*** Source records ***

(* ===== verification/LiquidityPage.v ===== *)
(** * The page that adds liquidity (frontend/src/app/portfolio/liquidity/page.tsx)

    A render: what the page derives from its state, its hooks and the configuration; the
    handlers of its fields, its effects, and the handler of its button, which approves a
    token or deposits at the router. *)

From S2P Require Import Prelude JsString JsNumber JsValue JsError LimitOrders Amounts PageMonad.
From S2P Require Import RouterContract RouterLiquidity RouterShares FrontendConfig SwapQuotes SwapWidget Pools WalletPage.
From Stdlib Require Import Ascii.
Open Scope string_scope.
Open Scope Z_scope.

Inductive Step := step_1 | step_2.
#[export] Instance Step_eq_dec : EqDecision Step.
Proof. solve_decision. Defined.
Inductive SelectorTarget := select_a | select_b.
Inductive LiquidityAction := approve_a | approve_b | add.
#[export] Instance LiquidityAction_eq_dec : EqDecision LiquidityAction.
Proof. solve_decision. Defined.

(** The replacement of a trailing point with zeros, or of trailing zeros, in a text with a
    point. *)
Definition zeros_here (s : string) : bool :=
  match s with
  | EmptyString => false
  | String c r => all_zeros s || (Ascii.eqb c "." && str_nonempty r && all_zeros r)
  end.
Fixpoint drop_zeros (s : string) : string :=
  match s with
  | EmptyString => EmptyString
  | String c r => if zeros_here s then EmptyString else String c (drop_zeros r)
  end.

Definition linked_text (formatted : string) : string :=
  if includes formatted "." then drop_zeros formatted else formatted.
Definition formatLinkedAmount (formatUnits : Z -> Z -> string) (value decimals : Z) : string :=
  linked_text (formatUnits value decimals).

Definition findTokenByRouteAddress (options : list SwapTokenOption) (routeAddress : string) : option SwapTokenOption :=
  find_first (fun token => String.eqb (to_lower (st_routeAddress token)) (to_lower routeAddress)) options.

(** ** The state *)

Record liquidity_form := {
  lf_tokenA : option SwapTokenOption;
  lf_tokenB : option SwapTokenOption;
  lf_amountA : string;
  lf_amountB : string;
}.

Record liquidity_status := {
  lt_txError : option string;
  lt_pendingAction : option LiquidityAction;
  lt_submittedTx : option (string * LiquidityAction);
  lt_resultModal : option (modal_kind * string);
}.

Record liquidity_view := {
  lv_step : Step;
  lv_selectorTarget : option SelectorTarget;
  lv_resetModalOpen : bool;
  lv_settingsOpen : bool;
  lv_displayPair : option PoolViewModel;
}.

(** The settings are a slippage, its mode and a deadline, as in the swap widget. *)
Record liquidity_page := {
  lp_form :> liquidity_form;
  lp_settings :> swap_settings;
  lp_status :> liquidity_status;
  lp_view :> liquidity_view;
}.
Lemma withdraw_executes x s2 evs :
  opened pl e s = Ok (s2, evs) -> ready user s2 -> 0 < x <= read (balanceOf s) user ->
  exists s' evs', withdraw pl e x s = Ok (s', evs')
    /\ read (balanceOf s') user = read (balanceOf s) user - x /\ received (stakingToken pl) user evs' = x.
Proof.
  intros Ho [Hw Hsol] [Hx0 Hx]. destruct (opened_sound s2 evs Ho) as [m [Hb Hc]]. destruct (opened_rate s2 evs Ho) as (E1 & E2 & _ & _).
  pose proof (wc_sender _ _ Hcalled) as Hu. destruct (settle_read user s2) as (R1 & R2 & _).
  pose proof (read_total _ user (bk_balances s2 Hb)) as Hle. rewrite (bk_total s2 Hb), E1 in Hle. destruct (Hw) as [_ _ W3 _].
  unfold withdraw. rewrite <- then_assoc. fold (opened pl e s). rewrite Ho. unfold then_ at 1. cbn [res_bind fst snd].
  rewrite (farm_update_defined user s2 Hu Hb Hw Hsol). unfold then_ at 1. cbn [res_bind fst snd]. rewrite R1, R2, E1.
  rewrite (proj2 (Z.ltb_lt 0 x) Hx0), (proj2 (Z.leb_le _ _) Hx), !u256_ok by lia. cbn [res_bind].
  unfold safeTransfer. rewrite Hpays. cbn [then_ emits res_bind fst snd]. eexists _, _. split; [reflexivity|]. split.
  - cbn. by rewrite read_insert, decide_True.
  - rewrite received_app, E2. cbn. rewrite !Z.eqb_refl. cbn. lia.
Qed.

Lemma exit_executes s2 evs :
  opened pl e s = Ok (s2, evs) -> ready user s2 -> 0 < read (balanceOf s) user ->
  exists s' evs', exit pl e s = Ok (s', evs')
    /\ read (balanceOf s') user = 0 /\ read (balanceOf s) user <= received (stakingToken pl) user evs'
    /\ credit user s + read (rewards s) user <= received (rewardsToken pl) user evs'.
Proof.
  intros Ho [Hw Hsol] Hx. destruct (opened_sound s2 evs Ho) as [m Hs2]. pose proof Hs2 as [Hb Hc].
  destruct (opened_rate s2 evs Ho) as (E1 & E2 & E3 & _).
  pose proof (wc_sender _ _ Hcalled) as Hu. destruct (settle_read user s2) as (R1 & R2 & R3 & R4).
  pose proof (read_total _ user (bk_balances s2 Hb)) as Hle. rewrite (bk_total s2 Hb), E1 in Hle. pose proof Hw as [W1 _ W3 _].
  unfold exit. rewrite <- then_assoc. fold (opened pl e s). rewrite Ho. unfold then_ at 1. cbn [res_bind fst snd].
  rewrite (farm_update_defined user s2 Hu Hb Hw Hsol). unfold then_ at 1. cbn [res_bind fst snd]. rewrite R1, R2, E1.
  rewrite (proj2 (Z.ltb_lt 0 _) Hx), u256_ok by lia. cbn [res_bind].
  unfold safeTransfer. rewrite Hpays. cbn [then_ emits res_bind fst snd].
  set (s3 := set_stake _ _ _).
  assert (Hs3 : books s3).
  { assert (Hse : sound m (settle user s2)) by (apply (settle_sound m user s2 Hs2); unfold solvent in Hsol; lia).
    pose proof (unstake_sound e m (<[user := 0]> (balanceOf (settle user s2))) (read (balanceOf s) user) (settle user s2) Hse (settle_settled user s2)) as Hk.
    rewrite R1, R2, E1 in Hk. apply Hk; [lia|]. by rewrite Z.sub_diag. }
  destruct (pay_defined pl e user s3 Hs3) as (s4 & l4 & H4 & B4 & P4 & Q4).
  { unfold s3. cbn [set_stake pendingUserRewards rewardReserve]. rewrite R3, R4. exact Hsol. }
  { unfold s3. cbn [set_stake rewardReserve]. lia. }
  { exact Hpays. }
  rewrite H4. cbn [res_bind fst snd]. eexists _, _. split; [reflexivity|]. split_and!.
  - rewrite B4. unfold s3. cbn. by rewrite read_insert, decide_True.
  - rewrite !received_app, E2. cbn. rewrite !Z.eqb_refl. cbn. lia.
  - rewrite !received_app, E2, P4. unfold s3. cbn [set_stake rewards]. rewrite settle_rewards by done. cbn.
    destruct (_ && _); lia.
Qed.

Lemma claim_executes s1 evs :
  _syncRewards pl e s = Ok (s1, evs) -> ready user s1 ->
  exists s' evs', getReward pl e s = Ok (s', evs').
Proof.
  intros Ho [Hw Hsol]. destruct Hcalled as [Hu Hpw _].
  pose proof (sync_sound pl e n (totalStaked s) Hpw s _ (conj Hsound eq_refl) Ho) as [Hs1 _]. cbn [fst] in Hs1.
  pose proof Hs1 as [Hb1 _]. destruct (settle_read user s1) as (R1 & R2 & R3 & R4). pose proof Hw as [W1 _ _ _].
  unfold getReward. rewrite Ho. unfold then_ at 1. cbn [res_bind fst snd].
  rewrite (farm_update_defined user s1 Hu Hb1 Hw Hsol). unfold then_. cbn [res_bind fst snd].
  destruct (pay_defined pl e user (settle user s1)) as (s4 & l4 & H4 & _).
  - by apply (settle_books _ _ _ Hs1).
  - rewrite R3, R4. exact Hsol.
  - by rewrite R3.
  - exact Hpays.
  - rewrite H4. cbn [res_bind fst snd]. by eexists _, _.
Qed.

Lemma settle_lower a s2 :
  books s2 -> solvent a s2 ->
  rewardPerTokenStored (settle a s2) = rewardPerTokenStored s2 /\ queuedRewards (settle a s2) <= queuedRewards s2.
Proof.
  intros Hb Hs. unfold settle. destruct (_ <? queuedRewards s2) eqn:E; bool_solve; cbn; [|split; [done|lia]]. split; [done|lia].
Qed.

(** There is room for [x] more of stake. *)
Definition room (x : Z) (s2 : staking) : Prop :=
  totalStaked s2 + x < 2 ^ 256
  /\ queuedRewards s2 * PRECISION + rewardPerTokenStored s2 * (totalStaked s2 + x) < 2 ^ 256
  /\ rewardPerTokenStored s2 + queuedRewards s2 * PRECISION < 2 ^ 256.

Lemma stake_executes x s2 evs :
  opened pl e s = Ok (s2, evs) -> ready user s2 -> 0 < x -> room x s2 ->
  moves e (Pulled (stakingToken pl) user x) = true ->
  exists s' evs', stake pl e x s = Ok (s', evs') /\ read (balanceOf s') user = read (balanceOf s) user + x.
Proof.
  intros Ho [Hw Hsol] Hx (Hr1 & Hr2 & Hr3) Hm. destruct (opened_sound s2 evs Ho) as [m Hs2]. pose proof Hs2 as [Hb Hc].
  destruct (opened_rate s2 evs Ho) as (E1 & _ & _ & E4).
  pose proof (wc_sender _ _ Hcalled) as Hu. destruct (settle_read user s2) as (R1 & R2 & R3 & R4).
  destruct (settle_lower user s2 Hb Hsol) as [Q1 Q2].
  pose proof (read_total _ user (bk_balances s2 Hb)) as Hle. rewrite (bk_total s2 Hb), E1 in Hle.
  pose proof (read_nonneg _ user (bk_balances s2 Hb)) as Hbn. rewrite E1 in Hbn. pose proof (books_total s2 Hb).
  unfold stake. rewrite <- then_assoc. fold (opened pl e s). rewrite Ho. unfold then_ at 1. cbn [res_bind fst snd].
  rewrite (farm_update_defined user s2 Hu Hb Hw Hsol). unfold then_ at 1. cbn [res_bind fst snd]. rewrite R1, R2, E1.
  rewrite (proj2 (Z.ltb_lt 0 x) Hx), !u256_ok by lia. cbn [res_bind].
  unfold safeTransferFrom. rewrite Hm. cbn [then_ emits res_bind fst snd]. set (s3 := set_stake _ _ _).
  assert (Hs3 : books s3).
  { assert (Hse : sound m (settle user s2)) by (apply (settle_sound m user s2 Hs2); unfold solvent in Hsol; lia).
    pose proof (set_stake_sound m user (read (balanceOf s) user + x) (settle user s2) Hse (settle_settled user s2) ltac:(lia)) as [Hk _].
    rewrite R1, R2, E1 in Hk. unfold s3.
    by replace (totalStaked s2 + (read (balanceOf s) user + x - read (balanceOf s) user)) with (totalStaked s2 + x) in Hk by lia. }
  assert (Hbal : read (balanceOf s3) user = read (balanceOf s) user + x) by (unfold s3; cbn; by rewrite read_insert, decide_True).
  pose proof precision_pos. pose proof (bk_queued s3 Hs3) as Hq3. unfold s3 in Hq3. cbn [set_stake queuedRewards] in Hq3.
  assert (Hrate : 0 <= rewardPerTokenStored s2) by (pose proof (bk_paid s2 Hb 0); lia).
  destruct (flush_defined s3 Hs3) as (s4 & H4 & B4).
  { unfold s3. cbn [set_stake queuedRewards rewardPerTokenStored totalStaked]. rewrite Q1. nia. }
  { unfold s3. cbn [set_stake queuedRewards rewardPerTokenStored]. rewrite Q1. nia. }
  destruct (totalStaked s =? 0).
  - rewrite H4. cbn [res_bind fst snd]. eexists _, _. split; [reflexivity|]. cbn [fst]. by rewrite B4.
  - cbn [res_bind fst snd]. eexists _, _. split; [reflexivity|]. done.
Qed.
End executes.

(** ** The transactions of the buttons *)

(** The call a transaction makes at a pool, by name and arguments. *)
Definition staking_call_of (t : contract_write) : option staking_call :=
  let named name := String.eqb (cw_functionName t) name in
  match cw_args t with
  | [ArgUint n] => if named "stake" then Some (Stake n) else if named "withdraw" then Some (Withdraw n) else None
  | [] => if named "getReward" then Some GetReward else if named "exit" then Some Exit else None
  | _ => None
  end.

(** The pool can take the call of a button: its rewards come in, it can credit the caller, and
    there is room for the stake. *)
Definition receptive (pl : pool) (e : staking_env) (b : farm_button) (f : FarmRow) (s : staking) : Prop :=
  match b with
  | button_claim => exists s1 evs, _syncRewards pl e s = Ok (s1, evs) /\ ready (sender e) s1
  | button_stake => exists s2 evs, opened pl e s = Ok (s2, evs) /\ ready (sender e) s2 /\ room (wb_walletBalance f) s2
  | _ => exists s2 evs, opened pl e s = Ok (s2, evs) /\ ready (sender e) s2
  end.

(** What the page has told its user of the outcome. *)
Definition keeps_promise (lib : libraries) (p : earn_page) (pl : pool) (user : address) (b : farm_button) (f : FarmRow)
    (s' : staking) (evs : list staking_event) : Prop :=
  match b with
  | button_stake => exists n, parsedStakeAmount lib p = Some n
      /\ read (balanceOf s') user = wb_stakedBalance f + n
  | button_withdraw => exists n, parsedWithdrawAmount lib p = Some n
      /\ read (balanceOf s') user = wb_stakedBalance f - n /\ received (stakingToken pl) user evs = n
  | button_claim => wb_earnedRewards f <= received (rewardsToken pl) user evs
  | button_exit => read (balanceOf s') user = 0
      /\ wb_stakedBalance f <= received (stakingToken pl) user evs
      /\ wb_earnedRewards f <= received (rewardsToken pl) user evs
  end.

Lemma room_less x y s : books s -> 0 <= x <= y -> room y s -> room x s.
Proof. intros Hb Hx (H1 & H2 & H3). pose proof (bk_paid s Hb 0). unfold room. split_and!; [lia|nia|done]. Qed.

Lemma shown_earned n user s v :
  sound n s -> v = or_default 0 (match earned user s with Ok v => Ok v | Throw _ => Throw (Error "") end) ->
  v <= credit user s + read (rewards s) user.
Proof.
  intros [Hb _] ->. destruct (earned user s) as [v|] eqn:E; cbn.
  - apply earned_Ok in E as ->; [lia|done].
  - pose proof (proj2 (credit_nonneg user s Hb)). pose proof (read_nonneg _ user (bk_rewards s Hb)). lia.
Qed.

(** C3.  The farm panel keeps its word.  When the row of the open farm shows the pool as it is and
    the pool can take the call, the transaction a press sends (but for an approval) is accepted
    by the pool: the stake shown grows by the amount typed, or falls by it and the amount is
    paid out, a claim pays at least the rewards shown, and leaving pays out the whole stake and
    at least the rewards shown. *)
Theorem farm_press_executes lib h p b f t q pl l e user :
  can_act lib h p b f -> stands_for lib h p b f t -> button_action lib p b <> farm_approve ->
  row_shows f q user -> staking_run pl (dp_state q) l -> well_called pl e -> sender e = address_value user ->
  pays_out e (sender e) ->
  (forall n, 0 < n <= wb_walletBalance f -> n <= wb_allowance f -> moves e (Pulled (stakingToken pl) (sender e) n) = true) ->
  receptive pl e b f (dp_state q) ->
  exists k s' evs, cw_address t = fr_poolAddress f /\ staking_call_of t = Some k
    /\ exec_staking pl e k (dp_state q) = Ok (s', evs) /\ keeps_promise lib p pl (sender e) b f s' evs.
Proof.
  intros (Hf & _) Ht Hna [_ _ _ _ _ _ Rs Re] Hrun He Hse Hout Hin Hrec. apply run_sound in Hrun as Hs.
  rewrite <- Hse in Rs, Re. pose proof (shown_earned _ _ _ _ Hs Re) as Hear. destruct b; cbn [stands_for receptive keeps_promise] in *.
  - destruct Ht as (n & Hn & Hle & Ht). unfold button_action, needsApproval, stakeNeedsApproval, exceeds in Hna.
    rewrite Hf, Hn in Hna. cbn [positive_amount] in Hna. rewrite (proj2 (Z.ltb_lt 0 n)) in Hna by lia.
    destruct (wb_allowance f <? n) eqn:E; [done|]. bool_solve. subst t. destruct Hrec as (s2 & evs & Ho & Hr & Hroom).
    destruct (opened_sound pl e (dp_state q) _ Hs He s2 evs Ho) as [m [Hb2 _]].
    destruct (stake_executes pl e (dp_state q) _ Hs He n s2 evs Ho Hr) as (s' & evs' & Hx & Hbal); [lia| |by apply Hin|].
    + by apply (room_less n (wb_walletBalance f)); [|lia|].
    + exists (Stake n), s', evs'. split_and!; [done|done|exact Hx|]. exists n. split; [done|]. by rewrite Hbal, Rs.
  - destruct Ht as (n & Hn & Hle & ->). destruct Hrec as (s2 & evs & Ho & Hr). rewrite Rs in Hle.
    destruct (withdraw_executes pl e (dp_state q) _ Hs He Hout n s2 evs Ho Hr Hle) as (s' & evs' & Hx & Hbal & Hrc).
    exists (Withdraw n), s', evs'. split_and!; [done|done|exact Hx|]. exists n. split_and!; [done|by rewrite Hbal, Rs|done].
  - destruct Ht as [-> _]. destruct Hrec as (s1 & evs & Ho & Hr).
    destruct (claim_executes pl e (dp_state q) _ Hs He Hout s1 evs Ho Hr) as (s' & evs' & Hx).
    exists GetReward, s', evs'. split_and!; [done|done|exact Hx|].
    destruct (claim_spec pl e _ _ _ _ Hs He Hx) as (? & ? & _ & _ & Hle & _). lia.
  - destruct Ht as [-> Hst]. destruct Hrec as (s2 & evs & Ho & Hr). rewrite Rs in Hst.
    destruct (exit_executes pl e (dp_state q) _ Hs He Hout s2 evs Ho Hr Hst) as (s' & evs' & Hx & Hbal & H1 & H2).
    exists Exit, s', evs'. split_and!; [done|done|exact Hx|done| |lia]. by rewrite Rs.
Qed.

*** End of Source records ***

» Assignment
Looking at the data above, return every line from the one with "intros (Hf &" down to the one with "- destruct Ht as (n & Hn & Hle & ->).", exactly and inclusively.

» Task response
  intros (Hf & _) Ht Hna [_ _ _ _ _ _ Rs Re] Hrun He Hse Hout Hin Hrec. apply run_sound in Hrun as Hs.
  rewrite <- Hse in Rs, Re. pose proof (shown_earned _ _ _ _ Hs Re) as Hear. destruct b; cbn [stands_for receptive keeps_promise] in *.
  - destruct Ht as (n & Hn & Hle & Ht). unfold button_action, needsApproval, stakeNeedsApproval, exceeds in Hna.
    rewrite Hf, Hn in Hna. cbn [positive_amount] in Hna. rewrite (proj2 (Z.ltb_lt 0 n)) in Hna by lia.
    destruct (wb_allowance f <? n) eqn:E; [done|]. bool_solve. subst t. destruct Hrec as (s2 & evs & Ho & Hr & Hroom).
    destruct (opened_sound pl e (dp_state q) _ Hs He s2 evs Ho) as [m [Hb2 _]].
    destruct (stake_executes pl e (dp_state q) _ Hs He n s2 evs Ho Hr) as (s' & evs' & Hx & Hbal); [lia| |by apply Hin|].
    + by apply (room_less n (wb_walletBalance f)); [|lia|].
    + exists (Stake n), s', evs'. split_and!; [done|done|exact Hx|]. exists n. split; [done|]. by rewrite Hbal, Rs.
  - destruct Ht as (n & Hn & Hle & ->). destruct Hrec as (s2 & evs & Ho & Hr). rewrite Rs in Hle.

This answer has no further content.